It took two weeks. Two weeks, and I was a different person. Nothing could’ve prepared me for what I experienced. And if someone would’ve told me what was about to happen, I wouldn’t have believed it. The children are responsible for this. Here’s what happened:
At the beginning of my time in Nicaragua, I was all business. I was there to take pictures and gather news content. I said to myself that I didn’t have time to go outside to play with the children because I might miss something important inside. But the truth is that I was only trying to not get emotionally attached. I found that that became more difficult to do with each passing day.
Finally, I gave in. It was difficult to ignore their faces. The children gazed inside through the windows, waiting for someone to give them a few moments of their time. The first week I was cautious. I spent time with children but I still didn’t want the emotional connection, although that was inevitable. They were all so sweet.
The second week at Nicaragua we went to a different community. During the home visits I met Brandon (pictured above) and Luis David. I spent some time with them and was really looking forward to seeing them at the clinic. I was extremely happy when they showed up. They rode their bikes to the clinic and were showing me the tricks they could do when Luis David’s mom asked him if he wanted to accompany her somewhere else. He said, “No, yo aqui estoy con mi gringuita.” (No, I’m with my American right now.) That’s when I knew that it was going to be very difficult to say bye when the time came.
The next day, I sat at the doorsteps with Mary, Maggie and the children that were there. We were making conversation and then one of the kids asked, “En donde esta Kevin?” (Where’s Kevin?) We asked for the name again to make sure we’d heard correctly. Yes, they were wondering where Kevin was. Mary, Maggie and I looked at each other in confusion because there was no Kevin traveling with us. Then another kid said that Kevin had been there last year. I felt like I couldn’t breathe when I realized that they were expecting their friends from previous years to come back, and that they would probably expect us to come back too. At that moment I wanted to leave to not give them false expectations, but I couldn’t do that. They wanted to spend time with us and I knew that the right thing to do was to stay. I played tag, kickball and ran around the building just to chase the children. It was hot and I was sweating in my scrubs but it was worth it to see them smiling and laughing.
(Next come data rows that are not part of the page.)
(** ** Predicates of the further properties *)

(** The option combinations that [_verify_options] lets through. *)
Definition valid_options (o : DecodingOptions.t) : Prop :=
  ~ (is_Some (DecodingOptions.beam_size o)
     /\ is_Some (DecodingOptions.best_of o))
  /\ ~ ((DecodingOptions.temperature o == 0)%Q
        /\ is_Some (DecodingOptions.best_of o))
  /\ (is_Some (DecodingOptions.patience o)
      -> is_Some (DecodingOptions.beam_size o))
  /\ (forall p, DecodingOptions.length_penalty o = Some p ->
                (0 <= p)%Q /\ (p <= 1)%Q).

(** [m] appends between [lo] and [hi] forward passes, and nothing else,
    to the trace. *)
Definition forwards {A : Type} (lo hi : nat) (m : M DecodingTask.world A)
  : Prop :=
  forall w, exists k,
    (lo <= k <= hi)%nat
    /\ DecodingTask.trace (snd (m w))
       = DecodingTask.trace w ++ repeat DecodingTask.Forward k.

(** [sequence] is a row of [tokens] followed by one more token. *)
Definition extends_row (tokens : list (list Z)) (sequence : list Z) : Prop :=
  exists idx prefix tok,
    py_index tokens idx = Ok prefix /\ sequence = prefix ++ [tok].

(** What [update] hands back when it returns: no more rows than it was
    given, each an input row extended by one token other than
    end-of-text, and a tensor of cumulative log-probabilities of the
    size it had. *)
Definition live_output (eot : Z) (tokens : list (list Z))
    (sum_logprobs : list Q) (r : result (list (list Z) * bool * list Q))
  : Prop :=
  match r with
  | Ok (next_tokens, _, sum_logprobs') =>
      (length next_tokens <= length tokens)%nat
      /\ length sum_logprobs' = length sum_logprobs
      /\ forall row, row ∈ next_tokens ->
           last row <> Some eot /\ extends_row tokens row
  | Raise _ => True
  end.

(** Every key of the finished set [d] ends with the token [e]. *)
Definition keys_end_with (e : Z) (d : dict Q) : Prop :=
  forall k v, In (k, v) d -> last k = Some e.

(** Every finished sequence of the decoder ends with its end-of-text
    token. *)
Definition finished_end_with_eot (d : BeamSearchDecoder.t) : Prop :=
  forall fs, BeamSearchDecoder.finished_sequences d = Some fs ->
    Forall (keys_end_with (BeamSearchDecoder.eot d)) fs.

(** The beam-search decoder [d] of a task: its beam size is the group
    size by which [run] repeats the token rows. *)
Definition beam_agrees (task : DecodingTask.t) (d : BeamSearchDecoder.t)
  : Prop :=
  DecodingTask.n_group task = BeamSearchDecoder.beam_size d
  /\ BeamSearchDecoder.beam_size d <> 0
  /\ 0 < BeamSearchDecoder.max_candidates d
  /\ BeamSearchDecoder.eot d
     = Tokenizer.eot (DecodingTask.tokenizer task)
  /\ BeamSearchDecoder.finished_sequences d = None.

(** The position that the index [i] names in a row of [len] entries (a
    negative index counts from the end). *)
Definition norm_index (len : nat) (i : Z) : Z :=
  if i <? 0 then Z.of_nat len + i else i.

(** The index [i] names a position of a row of [len] entries. *)
Definition index_in_range (len : nat) (i : Z) : Prop :=
  0 <= norm_index len i < Z.of_nat len.

(** Whether one of [indices] names position [p]. *)
Definition suppressed (len : nat) (indices : list Z) (p : nat) : bool :=
  existsb (fun i => norm_index len i =? Z.of_nat p) indices.

(** [row'] is [row] with [-inf] at the positions named by [indices] and
    nothing else changed. *)
Definition suppresses (indices : list Z) (row row' : list Q) : Prop :=
  length row' = length row
  /\ forall p x, row !! p = Some x ->
       row' !! p = Some (if suppressed (length row) indices p then neg_inf
                         else x).

(** From [d] to [d'] no finished sequence is lost: the audios are the
    same in number and every sequence finished for an audio in [d] is
    still finished for it in [d']. *)
Definition keeps_finished (d d' : BeamSearchDecoder.t) : Prop :=
  forall fs, BeamSearchDecoder.finished_sequences d = Some fs ->
    exists fs', BeamSearchDecoder.finished_sequences d' = Some fs'
      /\ Forall2 (fun s s' : dict Q =>
                    forall k, In k (map fst s) -> In k (map fst s'))
                 fs fs'.

(** The flag that [update] returns says that every audio has its
    [max_candidates] finished sequences. *)
Definition completed_means_full (d' : BeamSearchDecoder.t)
    (r : result (list (list Z) * bool * list Q)) : Prop :=
  forall next_tokens completed sum_logprobs,
    r = Ok (next_tokens, completed, sum_logprobs) ->
    exists fs', BeamSearchDecoder.finished_sequences d' = Some fs'
      /\ (completed = true <->
          Forall (fun s : dict Q =>
                    BeamSearchDecoder.max_candidates d'
                    <= Z.of_nat (length s)) fs').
Too soon, it was our last day at the community. I thought of all the children that I’d see there and I was tearing up before we even arrived. It was tough to say goodbye. The kids would come up to me and hug me tightly. I felt like crying every time. I thought of the good memories that I’d made with them and that’s something that I’ll never forget.
There’s no exact words to describe it, but it’s like they warmed my soul. For a long time I didn’t like to form relationships too quickly, not even with people my age. It made me feel vulnerable. But the friendships I formed with the children were special. The children helped me find a piece of me that I didn’t know I was missing and they will always have a place in my heart.